It need not be a black and white issue there. The potential exists for natural market forces to have been eroding the profitability of quality mass transit, with a later upshot in opportunistic, and somewhat conspiratorial automotive capitalists seeking to topple the old status quo and corner the market lending the dieing industry a "helping hand" to get into the grave faster.
EG, it is possible for both to be true.
This is what I was saying. They were dying because of market forces before the conspiracy began, but anyone who says that the market is a neutral disinterested agent not influenced by actors within or around it is a liar or a fool. The automobile industry was already killing efficient public transit by aggressively marketing widespread use of automobiles, among other things, for overuse in places where they obstructed and damaged infrastructure which was required and maintained by parties other than them.
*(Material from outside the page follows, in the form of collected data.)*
(** A run of keys wakes who waits where characters come in. *)
Lemma keys_wake os : forall k d cs d' k', at_desk k d -> Forall op_ok os -> (forall o, o ∈ os -> exists b, o = Key b) ->
  desk_ops vc0 vc1 tty0 tty1 d os = Some (cs, d') -> run_ops k os = Ok (cs, k') -> wakes k d k' d'.
Proof.
  induction os as [|o os IH]; intros k d cs d' k' Hd Hos Hk; cbn [desk_ops run_ops].
  { intros [= <- <-] [= <-]. by apply quiet. }
  apply Forall_cons in Hos as [Ho Hos]. destruct (Hk o) as [b ->]; [left|]. cbn [desk_op run_op].
  pose proof (key_spec k d b Hd Ho) as Hb. destruct (key_of b) as [key|]; cbn [mbind option_bind]; [|done].
  destruct Hb as (k1 & E1 & Hd1 & Hw1). rewrite E1. cbn [mbind outcome_bind].
  destruct (desk_ops _ _ _ _ _ os) as [[cs2 d2]|] eqn:E2; cbn [mbind option_bind]; [|done]. intros [= <- <-].
  destruct (run_ops k1 os) as [[cs3 k3]|] eqn:E3; cbn [mbind outcome_bind]; [|done]. intros [= -> <-].
  eapply wakes_trans; [exact Hw1|]. eapply (IH k1 _ cs2); try done. intros o Hin. apply Hk. by right.
Qed.

Lemma run_ops_app os1 os2 k cs1 k1 cs2 k2 : run_ops k os1 = Ok (cs1, k1) -> run_ops k1 os2 = Ok (cs2, k2) ->
  run_ops k (os1 ++ os2) = Ok (cs1 ++ cs2, k2).
Proof.
  revert k cs1. induction os1 as [|o os1 IH]; intros k cs1; cbn [app run_ops].
  - by intros [= <- <-] ->.
  - destruct (run_op k o) as [[cs k']|]; cbn [mbind outcome_bind]; [|done].
    destruct (run_ops k' os1) as [[cs' k'']|] eqn:E1; cbn [mbind outcome_bind]; [|done]. intros [= <- <-] E2.
    rewrite (IH k' cs' E1 E2). cbn [mbind outcome_bind]. by rewrite app_assoc.
Qed.
End desk.

(** ** Typing *)

(** The scancode of the key that gives [c] with the modifiers [mask]. *)
Definition find_key (mask c : Z) : option Z :=
  head (filter (fun b => (key ← key_of b; key_char mask key) = Some c) (seqZ 0 128)).

(** The keys a user presses and releases for a character. *)
Definition key_presses (c : Z) : list op :=
  match find_key 0 c with
  | Some b => [Key b; Key (b + 128)]
  | None =>
      match find_key Shift c with
      | Some b => [Key 42; Key b; Key (b + 128); Key (42 + 128)]
      | None => []
      end
  end.

Definition typable (c : Z) : Prop := key_presses c <> [].
#[global] Instance typable_dec c : Decision (typable c).
Proof. unfold typable. apply _. Defined.

Definition typing (text : list Z) : list op := mjoin (key_presses <$> text).

(** Letters, digits, the space, the new line and most other characters; the
    comma, the quote and the square brackets are among those without a key. *)
Lemma typable_chars : filter typable (seqZ 0 128) =
  [8; 10; 32; 33; 34; 35; 36; 37; 38; 40; 41; 42; 43] ++ seqZ 45 13 ++ [61; 62; 63] ++ seqZ 65 26 ++ [92; 94; 95] ++ seqZ 97 26 ++ [124].
Proof. by vm_compute. Qed.

Lemma find_key_spec mask c b : find_key mask c = Some b ->
  0 <= b < 128 /\ exists key, key_of b = Some key /\ key_char mask key = Some c.
Proof.
  unfold find_key. intros E. apply head_Some_elem_of in E. apply list_elem_of_filter in E as [E Hin].
  apply elem_of_seqZ in Hin. split; [lia|]. destruct (key_of b) as [key|]; [by exists key|done].
Qed.

(** A key that has a character is none of the keys with an effect of its own. *)
Lemma char_key mask key c : key_char mask key = Some c ->
  is_shift key = false /\ is_alt key = false /\ key <> KEY_F1 /\ key <> KEY_F2.
Proof. intros E. destruct key; try done. Qed.

Section typing.
Context (vc0 vc1 tty0 tty1 : Z).

Notation desk_op := (desk_op vc0 vc1 tty0 tty1).
Notation desk_ops := (desk_ops vc0 vc1 tty0 tty1).
Notation tty_of := (tty_of vc0 tty0 tty1).

(** [d'] is [d] with the characters [q] in the queue of the front console. *)
Definition after_typing (d d' : Desk) (q : list Z) : Prop :=
  sheet d' = sheet d /\ front d' = front d /\ alt d' = alt d /\ (forall v, shifted d' v = shifted d v) /\
  input d' (tty_of (front d)) = q /\ (forall a, a <> tty_of (front d) -> input d' a = input d a).

Lemma press_spec d b key c : 0 <= b < 128 -> key_of b = Some key -> key_char (shifted d (front d)) key = Some c ->
  desk_op d (Key b) = Some ([], set_input d (tty_of (front d)) (ring_push (input d (tty_of (front d))) c)) /\
  forall d', desk_op d' (Key (b + 128)) = Some ([], d').
Proof.
  intros Hb Ek Ec. destruct (char_key _ _ _ Ec) as (Hs & Ha & H1 & H2).
  assert (key_of (b + 128) = Some key) as Ek'.
  { rewrite <- Ek. unfold key_of. replace ((b + 128) mod 128) with (b mod 128); [done|].
    replace (b + 128) with (b + 1 * 128) by lia. by rewrite Z_mod_plus_full. }
  cbn [desk_op]. rewrite Ek, Ek'. cbn [mbind option_bind]. rewrite ltb_true by lia. split.
  - unfold desk_down, desk_char. rewrite !bool_decide_eq_false_2 by done. by rewrite !andb_false_r, Ha, Hs, Ec.
  - intros d'. rewrite ltb_false by lia. unfold desk_up. by rewrite Ha, Hs.
Qed.
(* ===== verification/BootPagingTheorems.v ===== *)
(** * What the processor sees after the memory has been set up *)
From S2P Require Import Prelude Define PageDesc Buddy BuddyRep BuddyProof PageAllocator PageAllocatorProof PageAllocatorTheorems Vma VmaProof VmaOps VmaTheorems BootPaging.

(** ** The kernel's page tables, entry by entry, and what the processor makes of them *)

(** ** Frames in the kernel window *)
Definition kframe (p : Z) : Z := KERNEL_VMEM_START + p * 4096.

Lemma kva_to_pa_frame p i : 0 <= p -> 0 <= i < 4096 -> p < 2 ^ 19 -> kva_to_pa (kframe p + i) = Ok (p * 4096 + i).
Proof.
  intros Hp Hi Hlt. unfold kva_to_pa, kframe. rewrite !leb_true by (unfold KERNEL_VMEM_START, KERNEL_VMEM_END; lia). cbn [andb assert_ mbind outcome_bind].
  f_equal. rewrite wrap_small by lia. lia.
Qed.

Lemma pgd_to_kva_eq d p : 0 <= p < 2 ^ 19 -> pgd_to_kva d p = Ok (kframe p).
Proof.
  intros Hp. unfold pgd_to_kva. rewrite pgd_to_pa_eq by lia. unfold pa_to_kva. rewrite ltb_true by (change KERNEL_VMEM_SIZE with (2 ^ 31); lia).
  cbn [assert_ mbind outcome_bind]. f_equal. unfold kframe. apply wrap_small. unfold KERNEL_VMEM_START. lia.
Qed.

Lemma window_slot_frame p i : 0 <= p < 2 ^ 19 -> 0 <= i < 512 -> window_slot (entry_addr (kframe p) i) = Ok (entry_addr (frame_va p) i).
Proof.
  intros Hp Hi. unfold window_slot, entry_addr. rewrite kva_to_pa_frame by lia. cbn [mbind outcome_bind].
  rewrite pa_to_vpa_Ok by (change PMEM_VA_SIZE with (2 ^ 32); lia). unfold frame_va. f_equal. lia.
Qed.

(** ** Entries *)
Lemma low_bits p f n : 0 <= p -> 0 <= f < 4096 -> 0 <= n -> Z.testbit (Z.lor (p * 4096) f) n = if n <? 12 then Z.testbit f n else Z.testbit (p * 4096) n.
Proof.
  intros Hp Hf Hn. rewrite Z.lor_spec. change 4096 with (2 ^ 12). destruct (Z.ltb_spec n 12).
  - by rewrite Z.mul_pow2_bits_low by lia.
  - assert (Z.testbit f n = false) as ->; [|by rewrite orb_false_r].
    destruct (decide (f = 0)) as [->|]; [apply Z.bits_0|]. apply Z.bits_above_log2; [lia|].
    assert (Z.log2 f < 12) by (apply Z.log2_lt_pow2; lia). lia.
Qed.
(* ===== verification/Acpi.v ===== *)
(** * arch/x86/acpi/acpi.cpp: the tables of the firmware

    The root pointer is searched through the kernel window, the tables are read
    through the physical-map window; [mem] gives the bytes of physical memory.
    What the code looks for is the address of the I/O APIC in the multiple APIC
    description table.  The fields that are only logged are not read. *)
From S2P Require Import Prelude Define PageDesc PageAllocator Vma BootPaging.

Section acpi.
Context (mem : Z -> Z).

Definition read8 (va : Z) : outcome Z := pa ← in_bounds (kernel_windows va); Ok (mem pa).

(** A packed little-endian field of [n] bytes. *)
Fixpoint read_le (n : nat) (va : Z) : outcome Z :=
  match n with
  | O => Ok 0
  | S n => b ← read8 va; r ← read_le n (u64 (va + 1)); Ok (b + 256 * r)
  end.

Definition RSDP_SIGNATURE : Z := 0x2052545020445352.
Definition SIG32 (d c b a : Z) : Z := Z.lor (Z.lor (Z.lor d (Z.shiftl c 8)) (Z.shiftl b 16)) (Z.shiftl a 24).
Definition MADT_SIGNATURE : Z := SIG32 65 80 73 67.

(** The fields of the packed structures, by their offsets. *)
Definition rsdp_signature (p : Z) : outcome Z := read_le 8 p.
Definition rsdp_revision (p : Z) : outcome Z := read8 (u64 (p + 15)).
Definition rsdp_rsdt_address (p : Z) : outcome Z := read_le 4 (u64 (p + 16)).
Definition sizeof_RSDPDescriptor : nat := 20.
Definition sdt_signature (p : Z) : outcome Z := read_le 4 p.
Definition sdt_length (p : Z) : outcome Z := read_le 4 (u64 (p + 4)).
Definition sizeof_SDTHeader : Z := 36.
Definition rsdt_pointer (p i : Z) : outcome Z := read_le 4 (u64 (p + (36 + 4 * i))).
Definition madt_records (p : Z) : Z := u64 (p + 44).
Definition record_type (p : Z) : outcome Z := read8 p.
Definition record_length (p : Z) : outcome Z := read8 (u64 (p + 1)).
Definition ioapic_address (p : Z) : outcome Z := read_le 4 (u64 (p + 4)).

Fixpoint scan_loop (fuel : nat) (cur end_ : Z) : outcome (option Z) :=
  match fuel with
  | O => Fault OutOfFuel
  | S fuel =>
      if cur <? end_ then
        sig ← rsdp_signature cur;
        if sig =? RSDP_SIGNATURE then Ok (Some cur) else scan_loop fuel (u64 (cur + 16)) end_
      else Ok None
  end.

Definition scan_for_rsdp (start end_ : Z) : outcome (option Z) :=
  let cur := Z.land start (u64 (Z.lnot 0xf)) in
  scan_loop (S (Z.to_nat ((end_ - cur + 15) / 16))) cur end_.

Definition locate_rsdp : outcome (option Z) :=
  p ← pa_to_kva 0x40E;
  segment ← read_le 2 p;
  ebda ← pa_to_kva (Z.shiftl segment 4);
  ret ← scan_for_rsdp ebda (u64 (ebda + 0x400));
  match ret with
  | Some p => Ok (Some p)
  | None => s ← pa_to_kva 0x000e0000; e ← pa_to_kva 0x00100000; scan_for_rsdp s e
  end.

(** The sum of [n] bytes, in 8 bits. *)
Fixpoint checksum (n : nat) (va sum : Z) : outcome Z :=
  match n with
  | O => Ok sum
  | S n => b ← read8 va; checksum n (u64 (va + 1)) (u8 (sum + b))
  end.

Definition is_structure_valid (base : Z) (size : nat) : outcome bool := sum ← checksum size base 0; Ok (sum =? 0).

(** [__ioapic_base] may be set once. *)
Definition parse_madt_ioapic (rec base : Z) : outcome Z := _ ← assert_ (base =? 0); ioapic_address rec.

Fixpoint parse_records (fuel : nat) (rhs rhe base : Z) : outcome Z :=
  match fuel with
  | O => Fault OutOfFuel
  | S fuel =>
      if rhs <? rhe then
        t ← record_type rhs;
        base ← (if t =? 1 then parse_madt_ioapic rhs base else Ok base);
        len ← record_length rhs;
        parse_records fuel (u64 (rhs + len)) rhe base
      else Ok base
  end.

(** It always returns true; the result is the base. *)
Definition parse_madt (madt base : Z) : outcome Z :=
  len ← sdt_length madt;
  parse_records (S (Z.to_nat len)) (madt_records madt) (u64 (madt + len)) base.

(** One round of the loop over the tables. *)
Definition parse_table (ptr base : Z) : outcome Z :=
  hdr ← pa_to_vpa ptr;
  len ← sdt_length hdr;
  ok ← is_structure_valid hdr (Z.to_nat len);
  if negb ok then Ok base
  else
    sig ← sdt_signature hdr;
    if sig =? MADT_SIGNATURE then parse_madt hdr base else Ok base.

Fixpoint parse_tables (fuel : nat) (rsdt i n base : Z) : outcome Z :=
  match fuel with
  | O => Fault OutOfFuel
  | S fuel =>
      if i <? n then
        ptr ← rsdt_pointer rsdt i;
        base ← parse_table ptr base;
        parse_tables fuel rsdt (u32 (i + 1)) n base
      else Ok base
  end.

(** The results are the one of the function and [__ioapic_base]. *)
Definition acpi_parse (rsdp base : Z) : outcome (bool * Z) :=
  a ← rsdp_rsdt_address rsdp;
  rsdt ← pa_to_vpa a;
  if rsdt =? 0 then Ok (false, base)
  else
    len ← sdt_length rsdt;
    ok ← is_structure_valid rsdt (Z.to_nat len);
    if negb ok then Ok (false, base)
    else
      let n := u64 (len - sizeof_SDTHeader) / 4 in
      base ← parse_tables (S (Z.to_nat n)) rsdt 0 n base;
      Ok (true, base).

Definition acpi_init (base : Z) : outcome (bool * Z) :=
  rsdp ← locate_rsdp;
  match rsdp with
  | None => Ok (false, base)
  | Some rsdp =>
      ok ← is_structure_valid rsdp sizeof_RSDPDescriptor;
      if negb ok then Ok (false, base)
      else
        rev ← rsdp_revision rsdp;
        if 2 <? rev then Ok (false, base) else acpi_parse rsdp base
  end.
End acpi.
(** ** The search *)
Hypothesis bytes : forall a, 0 <= mem a < 256.

Lemma stored_bytes_of pa n : stored mem pa ((fun i => mem (pa + i)) <$> seqZ 0 (Z.of_nat n)).
Proof.
  intros i b. rewrite list_lookup_fmap. intros (j & [-> Hj]%lookup_seqZ & ->)%fmap_Some. done.
Qed.

Lemma length_bytes_of pa n : length ((fun i => mem (pa + i)) <$> seqZ 0 (Z.of_nat n)) = n.
Proof. rewrite length_fmap, length_seqZ. lia. Qed.

Lemma read_window pa n : 0 <= pa -> pa + Z.of_nat n < 2 ^ 31 ->
  read_le mem n (KERNEL_VMEM_START + pa) = Ok (le_value ((fun i => mem (pa + i)) <$> seqZ 0 (Z.of_nat n))).
Proof.
  intros Hp Hn. rewrite <- (length_bytes_of pa n) at 1. apply read_le_spec, stored_loads_kva; [done| |apply stored_bytes_of].
  rewrite length_bytes_of. lia.
Qed.

Lemma signature_spec pa : 0 <= pa -> pa + 8 < 2 ^ 31 ->
  exists sig, rsdp_signature mem (KERNEL_VMEM_START + pa) = Ok sig /\ (sig =? RSDP_SIGNATURE) = bool_decide (signed mem pa).
Proof.
  intros Hp Hn. eexists. split; [by apply (read_window pa 8)|]. change RSDP_SIGNATURE with (le_value RSD_PTR).
  change (Z.of_nat 8) with 8. case_bool_decide as E; unfold signed in E; [rewrite E; apply Z.eqb_refl|]. apply eqb_false. contradict E.
  apply le_value_inj; [..|exact (length_bytes_of pa 8)|done].
  - apply Forall_fmap, Forall_forall. intros i _. apply bytes.
  - unfold RSD_PTR. repeat first [apply Forall_nil_2 | apply Forall_cons_2]; unfold is_byte; lia.
Qed.

Lemma scan_loop_spec n : forall fuel pa, (n < fuel)%nat -> 0 <= pa -> pa + 16 * Z.of_nat n + 8 < 2 ^ 31 ->
  scan_loop mem fuel (KERNEL_VMEM_START + pa) (KERNEL_VMEM_START + pa + 16 * Z.of_nat n) =
  Ok (Z.add KERNEL_VMEM_START <$> first_signed mem (paragraphs n pa)).
Proof.
  induction n as [|n IH]; intros fuel pa Hf Hp Hn; (destruct fuel as [|fuel]; [lia|]); cbn [scan_loop paragraphs first_signed].
  { by rewrite ltb_false by lia. }
  rewrite ltb_true by lia. destruct (signature_spec pa) as (sig & Hs & E); [lia..|]. step_to Hs. rewrite E.
  unfold first_signed. rewrite filter_cons. case_bool_decide as Hd; [by rewrite decide_True|]. rewrite decide_False by done.
  assert (KERNEL_VMEM_START = 2 ^ 64 - 2 ^ 31) as EK by done. rewrite wrap_small by lia.
  replace (KERNEL_VMEM_START + pa + 16) with (KERNEL_VMEM_START + (pa + 16)) by lia.
  replace (KERNEL_VMEM_START + pa + 16 * Z.of_nat (S n)) with (KERNEL_VMEM_START + (pa + 16) + 16 * Z.of_nat n) by lia.
  apply IH; lia.
Qed.

Lemma scan_spec n pa : 0 <= pa -> pa mod 16 = 0 -> pa + 16 * Z.of_nat n + 8 < 2 ^ 31 ->
  scan_for_rsdp mem (KERNEL_VMEM_START + pa) (KERNEL_VMEM_START + pa + 16 * Z.of_nat n) =
  Ok (Z.add KERNEL_VMEM_START <$> first_signed mem (paragraphs n pa)).
Proof.
  intros Hp Ha Hn. unfold scan_for_rsdp. assert (KERNEL_VMEM_START = 2 ^ 64 - 2 ^ 31) as EK by done.
  change (u64 (Z.lnot 0xf)) with (Z.ldiff (Z.ones 64) (Z.ones 4)).
  assert (Z.land (KERNEL_VMEM_START + pa) (Z.ldiff (Z.ones 64) (Z.ones 4)) = KERNEL_VMEM_START + pa) as ->.
  { assert (forall x, Z.land x (Z.ldiff (Z.ones 64) (Z.ones 4)) = Z.ldiff (Z.land x (Z.ones 64)) (Z.ones 4)) as ->.
    { intros x. apply Z.bits_inj'. intros i _. rewrite !Z.ldiff_spec, !Z.land_spec, Z.ldiff_spec. by rewrite andb_assoc. }
    rewrite Z.land_ones, Z.mod_small, Z.ldiff_ones_r, Z.shiftr_div_pow2, Z.shiftl_mul_pow2 by lia. change (2 ^ 4) with 16.
    assert ((KERNEL_VMEM_START + pa) mod 16 = 0) as Em; [|pose proof (Z.div_mod (KERNEL_VMEM_START + pa) 16); lia].
    by rewrite Z.add_mod, Ha by lia. }
  apply scan_loop_spec; [|lia..].
  assert (Z.of_nat n <= (KERNEL_VMEM_START + pa + 16 * Z.of_nat n - (KERNEL_VMEM_START + pa) + 15) / 16); [|lia].
  apply Z.div_le_lower_bound; lia.
Qed.
(** [root_pointer] is what [locate_rsdp] returns, by its address in the kernel
    window. *)
Lemma ebda_range : 0 <= ebda mem <= 16 * 65535 /\ ebda mem mod 16 = 0.
Proof. unfold ebda. split; [|apply Z.mod_mul; lia]. pose proof (bytes 0x40e). pose proof (bytes 0x40f). lia. Qed.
It's not as if the auto industry in the U.S. hasn't been up to other shady shit. Back in the '70s multiple people developed carburetors that allowed cars to get in excess of 100 mpg, the major auto manufacturers intentionally blocked development. That's just the really impressive stuff, inventors have been trying to get high-efficiency ICE autos out on the market since the '50s. In the '40s and '50s the Fish Carburetor company manufactured in excess of 100,000 carburetors that had markedly better horsepower and mileage than industry standard, and they were driven out of business (among other ways) with stalling tactics to block sales that included RtSing their mailed parts.
There's been tons of journalistic work and research done over the years (never mind actual statements from industry execs) that indicate that the U.S. automobile industry continues to produce vehicles which are obscenely inefficient while blocking efforts to develop anything better. Hey, can't have people buying less gasoline, right?